As the WTO site itself says, "by their very nature RTAs (Regional Trade Agreements — as is the EU) are discriminatory", and, under WTO rules, an amount of discrimination against third countries (and that would include the UK) is permitted. The WTO observes:

Modern RTAs, and not exclusively those linking the most developed economies, tend to go far beyond tariff-cutting exercises. They provide for increasingly complex regulations governing intra-trade (e.g. with respect to standards, safeguard provisions, customs administration, etc.) and they often also provide for a preferential regulatory framework for mutual services trade. The most sophisticated RTAs go beyond traditional trade policy mechanisms, to include regional rules on investment, competition, environment and labour.

The crunch issue here is the "preferential regulatory framework". Unless goods seeking entrance to the EU Single Market (i.e. British exports) conform to the regulations which comprise the framework, they are not permitted entry. Thus, the assertion that, if the UK left the EU, "it would continue to have access to the EU's markets …", is simply not true. And ,  to spell it out,  if it's not true, it's false.


With or without tariff issues being resolved ,  which are actually irrelevant to the access issue , the claim is false. Tariffs do not prevent access to a market. They simply impose a tax on entry. The actual barrier is the regulatory conformity,  what is known generally as a non-tariff barrier (NTB) or, sometimes, as technical barrier to trade (TBT).


Nevertheless, it is generally recognised that, in order to access the Single Market, goods must comply with EU rules. Conformity is the way of overcoming the NTB. But what advocates of the WTO option have not realised is that there is more to it than that . Much more. Potential exporters not only have to ensure their goods conform, they must provide evidence of their so doing. This requires putting the goods through a recognised system of what is known as "conformity assessment".


We are at this point entering serious nerd territory. If your eyes are beginning to glaze over, all we can say is welcome to the world as it really is. It has taken years of mind-numbing, tedious study to understand this amount of detail, and either you know it, or you don't. If you don't, you are going to make serious mistakes. And that is just what the WTO Option advocates have done. In a moment we’ll see why their mistakes are not so much serious as catastrophic.

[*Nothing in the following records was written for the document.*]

Inductive InstancePolicy :=
  | Ephemeral
  | Warm (pool_size : nat) (max_invocations : option nat) (max_concurrency : nat)
         (reclaim : option ReclaimPolicy).

(** The limits as they arrive, [i32]s. *)
Record Component := {
  c_pool_size : Z;
  c_max_invocations : Z;
  c_max_concurrency : Z;
  c_reclaim_window_seconds : Z;
  c_reclaim_min_instances : Z;
}.

Definition positive (v : Z) : option nat := if (0 <? v)%Z then Some (Z.to_nat v) else None.

Definition from_component (c : Component) : InstancePolicy :=
  match positive (c_pool_size c) with
  | None => Ephemeral
  | Some pool_size =>
      Warm pool_size (positive (c_max_invocations c))
        (default 1 (positive (c_max_concurrency c)))
        (match positive (c_reclaim_window_seconds c) with
         | None => None
         | Some window =>
             let min_instances := Z.to_nat (c_reclaim_min_instances c) in
             if min_instances <? pool_size
             then Some {| window := Z.of_nat window; min_instances := min_instances |} else None
         end)
  end.

Definition keeps_instances_warm (p : InstancePolicy) : bool :=
  match p with Warm _ _ _ _ => true | Ephemeral => false end.

Definition call_concurrency (p : InstancePolicy) : nat :=
  match p with Ephemeral => 1 | Warm pool_size _ max_concurrency _ => pool_size * max_concurrency end.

And, for all that, the fundamentals are quite simple. The point about the Single Market is that border checks have been eliminated. The common rules are monitored by relevant national authorities and there is mutual recognition of standards. Thus, if you so desire, you can load a truck with grommets in Glasgow and ship them all the way to Alexandroupoli on the Turkish border, with just the occasional document check.


But the moment we leave the EU, this stops. Your component manufacturer may still comply with exactly the same standards, but if the product requires independent testing , any testing houses and the regulatory agencies are no longer recognised. The consignment has no valid paperwork. And, without it, it must be subject to border checks, visual inspection and physical testing.


What that means in practice is that the customs inspector detains your shipment and takes samples to send to an approved testing house (one for the inspector, one for the office pool, one for the stevedores and one for the lab is often the case). Your container inspection is typically about £700 and detention costs about £80 a day for the ten days or so it will take to get your results back. Add the testing fee and you’re paying an extra £2,000 to deliver a container into the EU.


Apart from the costs, the delays are highly damaging. Many European industries have highly integrated supply chains, relying on components shipped from multiple countries right across Europe, working to a "just in time" regime. If even a small number of consignments are delayed, the whole system starts to snarl up.


Then, as European ports start having to deal with the unexpected burden of thousands of inspections, and a backlog of testing as a huge range of products sit at the ports awaiting results, the system will grind to a halt. It won't just slow down. It will stop. Trucks waiting to cross the Channel at Dover will be backed up the motorway all the way to London.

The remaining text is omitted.